BACKGROUND: Today, epilepsy is one of the most frequently diagnosed neurological diseases. Despite more than several centuries of research on epileptogenesis and the development of treatment protocols, the neurobiological basis of the disease remains poorly understood. It is reliably known that patients with epilepsy are found to have a reduced number of hippocampal neurons and gliosis: mesial temporal sclerosis (hippocampal sclerosis), but the causal relationship with seizures has not yet been established. It is of particular interest to evaluate the survival of hippocampal neurons against the background of acute epileptic seizures, which will allow to determine the mechanisms of degenerative changes in nervous tissue. AIM: The aim of the study was to immunohistochemically assess the levels of NeuN and caspase-8 in the hippocampus during acute epileptic seizures. MATERIALS AND METHODS: Male mice of the CBA population were used as models. The animals were divided into groups: 1st (n = 28) simulated acute epileptic seizure by intraperitoneal injection of pentyltetrazole, 2nd (n = 20) control. Histological and immunohistochemical studies were performed on hippocampal fragments, regions: CA1, CA3 and dentate gyrus. RESULTS: Generalized epileptic seizures were noted in all animals of Group I. The weakest labeling of hippocampal pyramidal neurons with NeuN (light nuclei) was observed in CA3 region, which was observed 24 hours after pentyltetrazole injection. The same immunophenotypic pattern was observed in the CA3 region during reaction with caspase-8, which demonstrated an increase in the number of immunopositive hippocampal pyramidal neurons 24 hours after pentyltetrazole injection.
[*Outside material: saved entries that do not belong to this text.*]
(** * Post-training quantization pipeline: batch-norm folding and the
      graph converter

    A shallow embedding of two modules of the quantization tool,

    - [ilit/adaptor/tf_utils/transform_graph/fold_batch_norm.py]
      (class [FoldBatchNormNodes]), and
    - [ilit/adaptor/tf_utils/graph_converter.py]
      (classes [OutputGrabber] and [GraphConverter]),

    followed by the properties the specification states about them.

    Conventions.  Python [str] values are [string]s whose characters are
    the code points below 256.  A dictionary is a [gmap]; a dictionary that
    only ever stores [True] is a [gset].  A function that may raise returns
    a [result]; methods that mutate their object thread the object's state
    explicitly.  Floating-point scalars are kept abstract behind the class
    [Float], which has a binary64 instance (used to run the model) and a
    real-number instance (used for the closed-form folding formulas). *)

From Stdlib Require Import PrimFloat.
From Stdlib Require Import Ascii Reals Lra.
From stdpp Require Import gmap strings list.

(* ================================================================== *)
(** * Python values shared by both modules *)
(* ================================================================== *)

Module Py.

(** The exceptions that the modelled code raises or lets through.
    [ValueError args] carries the positional arguments of the
    constructor call; [Wrapped e] stands for [ValueError(e)] raised
    [from e]; [External tag] is any exception thrown by a collaborator
    (the inference engine, a graph pass that is not modelled here). *)
Inductive exn : Type :=
| AssertionError
| IndexError
| TypeError
| KeyError (key : string)
| ValueError (args : list string)
| Wrapped (cause : exn)
| External (tag : string).

Inductive result (A : Type) : Type :=
| Ok (a : A)
| Raise (e : exn).
Arguments Ok {A} a.
Arguments Raise {A} e.

Definition bind {A B} (r : result A) (k : A -> result B) : result B :=
  match r with
  | Ok a => k a
  | Raise e => Raise e
  end.

#[global] Instance result_ret : MRet result := @Ok.
#[global] Instance result_bind : MBind result := fun A B k r => bind r k.

Definition is_raise {A} (r : result A) : Prop :=
  match r with Ok _ => False | Raise _ => True end.

(** [seq[i]] for a non-negative index: [IndexError] when out of range. *)
Definition index {A} (l : list A) (i : nat) : result A :=
  match l !! i with
  | Some x => Ok x
  | None => Raise IndexError
  end.

(** [list.index(x)]: position of the first occurrence. *)
Fixpoint list_index (x : string) (l : list string) : result nat :=
  match l with
  | [] => Raise (ValueError [x +:+ " is not in list"])
  | y :: l' => if String.eqb x y then Ok 0
               else i ← list_index x l'; Ok (S i)
  end.

(** ** Strings *)

Definition newline : ascii := ascii_of_nat 10.

(** [str.isspace] on code points below 256. *)
Definition is_space (c : ascii) : bool :=
  let n := nat_of_ascii c in
  ((9 <=? n) && (n <=? 13)) || ((28 <=? n) && (n <=? 32))
  || (n =? 133) || (n =? 160).

(** [\d] on code points below 256: the ASCII digits. *)
Definition is_digit (c : ascii) : bool :=
  let n := nat_of_ascii c in (48 <=? n) && (n <=? 57).

Fixpoint lstrip (s : string) : string :=
  match s with
  | String c r => if is_space c then lstrip r else s
  | EmptyString => EmptyString
  end.

Fixpoint rstrip (s : string) : string :=
  match s with
  | String c r =>
      match rstrip r with
      | EmptyString => if is_space c then EmptyString
                       else String c EmptyString
      | r' => String c r'
      end
  | EmptyString => EmptyString
  end.

(** [s.strip()] *)
Definition strip (s : string) : string := rstrip (lstrip s).

(** [s.count(c)] for a one-character needle. *)
Fixpoint count (c : ascii) (s : string) : nat :=
  match s with
  | String d r => (if Ascii.eqb d c then 1 else 0) + count c r
  | EmptyString => 0
  end.

(** [[i for i, v in enumerate(s) if v == c]], counted from [from]. *)
Fixpoint positions (c : ascii) (from : nat) (s : string) : list nat :=
  match s with
  | String d r =>
      if Ascii.eqb d c then from :: positions c (S from) r
      else positions c (S from) r
  | EmptyString => []
  end.

(** [l[::2]] *)
Fixpoint every_other {A} (l : list A) : list A :=
  match l with
  | x :: _ :: r => x :: every_other r
  | _ => l
  end.

(** [s[a:b]] for [0 <= a], and [s[a:]]. *)
Definition slice (s : string) (a b : nat) : string :=
  String.substring a (b - a) s.
Definition slice_from (s : string) (a : nat) : string :=
  String.substring a (String.length s - a) s.

Fixpoint contains (c : ascii) (s : string) : bool :=
  match s with
  | String d r => Ascii.eqb d c || contains c r
  | EmptyString => false
  end.

Fixpoint all_digits (s : string) : bool :=
  match s with
  | String d r => is_digit d && all_digits r
  | EmptyString => true
  end.

(** [str(e)] *)
Fixpoint exn_str (e : exn) : string :=
  match e with
  | AssertionError => ""
  | IndexError => "list index out of range"
  | TypeError => "bad argument type"
  | KeyError k => "'" +:+ k +:+ "'"
  | ValueError args => String.concat ", " args
  | Wrapped cause => exn_str cause
  | External tag => tag
  end.

(** ** Statements

    A method body that updates the state [S] of its object and may
    complete normally, by [return v], or by raising.  The state survives
    an exception. *)
Inductive completion (S V : Type) : Type :=
| Normal (s : S)
| Return (v : V) (s : S)
| Throw (e : exn) (s : S).
Arguments Normal {S V} s.
Arguments Return {S V} v s.
Arguments Throw {S V} e s.

Definition stmt (S V : Type) : Type := S -> completion S V.

Definition state_of {S V} (o : completion S V) : S :=
  match o with Normal s | Return _ s | Throw _ s => s end.

Definition with_state {S V} (o : completion S V) (s : S)
    : completion S V :=
  match o with
  | Normal _ => Normal s
  | Return v _ => Return v s
  | Throw e _ => Throw e s
  end.

Definition skip {S V} : stmt S V := fun s => Normal s.

(** [c1; c2] *)
Definition seq {S V} (c1 c2 : stmt S V) : stmt S V :=
  fun s => match c1 s with Normal s' => c2 s' | o => o end.

Definition raise {S V} (e : exn) : stmt S V := fun s => Throw e s.

(** [if b: c] *)
Definition when {S V} (b : S -> bool) (c : stmt S V) : stmt S V :=
  fun s => if b s then c s else Normal s.

(** [try: body / except Exception as e: handler e / finally: final].
    The [finally] clause runs on every way out of the first two; when it
    completes by [return] or by raising, the pending completion (a
    pending exception included) is discarded. *)
Definition try_except_finally {S V} (body : stmt S V)
    (handler : exn -> stmt S V) (final : stmt S V) : stmt S V :=
  fun s =>
    let pending :=
      match body s with
      | Throw e s' => handler e s'
      | o => o
      end in
    match final (state_of pending) with
    | Normal s'' => with_state pending s''
    | o => o
    end.

(** [try: body / except Exception as e: handler e / else: orelse].  The
    [else] clause runs when the body completes normally; what it raises
    is not handled by the [except] clause. *)
Definition try_except_else {S V} (body : stmt S V)
    (handler : exn -> stmt S V) (orelse : stmt S V) : stmt S V :=
  fun s =>
    match body s with
    | Normal s' => orelse s'
    | Return v s' => Return v s'
    | Throw e s' => handler e s'
    end.

End Py.
Import Py.

(* ================================================================== *)
(** * fold_batch_norm.py *)
(* ================================================================== *)

Module FoldBatchNorm.

(** ** The regular-expression search of [node_name_from_input]

    The pattern is: group 1 of any characters (greedy), a colon, one or
    more digits, end of string.  It is matched the way the backtracking
    engine does it.
    The dot matches any character but a line feed; the end anchor matches
    at the end of the string and just before a line feed that ends it. *)

(** Zero or more digits and then the end, at the start of [t] (the digit
    run is greedy, and giving a digit back cannot help the end anchor). *)
Fixpoint digits_to_end (t : string) : bool :=
  match t with
  | EmptyString => true
  | String c r =>
      if is_digit c then digits_to_end r
      else Ascii.eqb c newline && String.eqb r EmptyString
  end.

(** A colon, one or more digits and the end, at the start of [t]. *)
Definition slot_suffix (t : string) : bool :=
  match t with
  | String c (String d r) =>
      Ascii.eqb c ":"%char && is_digit d && digits_to_end r
  | _ => false
  end.

(** The whole pattern anchored at the start of [s]; the result is group
    1.  The group is greedy: it first tries to take one more character. *)
Fixpoint group_at (s : string) : option string :=
  match s with
  | EmptyString => None
  | String c r =>
      let longer := if Ascii.eqb c newline then None else group_at r in
      match longer with
      | Some g => Some (String c g)
      | None => if slot_suffix s then Some EmptyString else None
      end
  end.

(** [re.search]: the match at the leftmost start position. *)
Fixpoint re_search (s : string) : option string :=
  match group_at s with
  | Some g => Some g
  | None =>
      match s with
      | EmptyString => None
      | String _ r => re_search r
      end
  end.

(** [node_name[1:]] when [node_name.startswith("^")]. *)
Definition strip_marker (node_name : string) : string :=
  match node_name with
  | String "^"%char r => r
  | _ => node_name
  end.

Definition node_name_from_input (node_name : string) : string :=
  let node_name := strip_marker node_name in
  match re_search node_name with
  | Some g => g
  | None => node_name
  end.

(** ** Scalars

    The arithmetic the pass performs on tensor elements.  [math_sqrt] is
    Python's [math.sqrt], which raises [ValueError] on a negative
    argument. *)
Class Float (F : Type) : Type := {
  f_zero : F;
  f_one : F;
  f_add : F -> F -> F;
  f_mul : F -> F -> F;
  f_div : F -> F -> F;
  f_neg : F -> F;
  math_sqrt : F -> result F
}.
CONCLUSIONS: After a single injection of pentyltetrazole at a dose of 45 g/kg, immunohistochemical evaluation of the distribution of NeuN- and caspase-8-positive pyramidal neurons of the hippocampus revealed: a decrease in the NeuN-positive neurons and an increase in caspase-8-positive neurons one day after the seizure with subsequent recovery of the studied markers by day 5.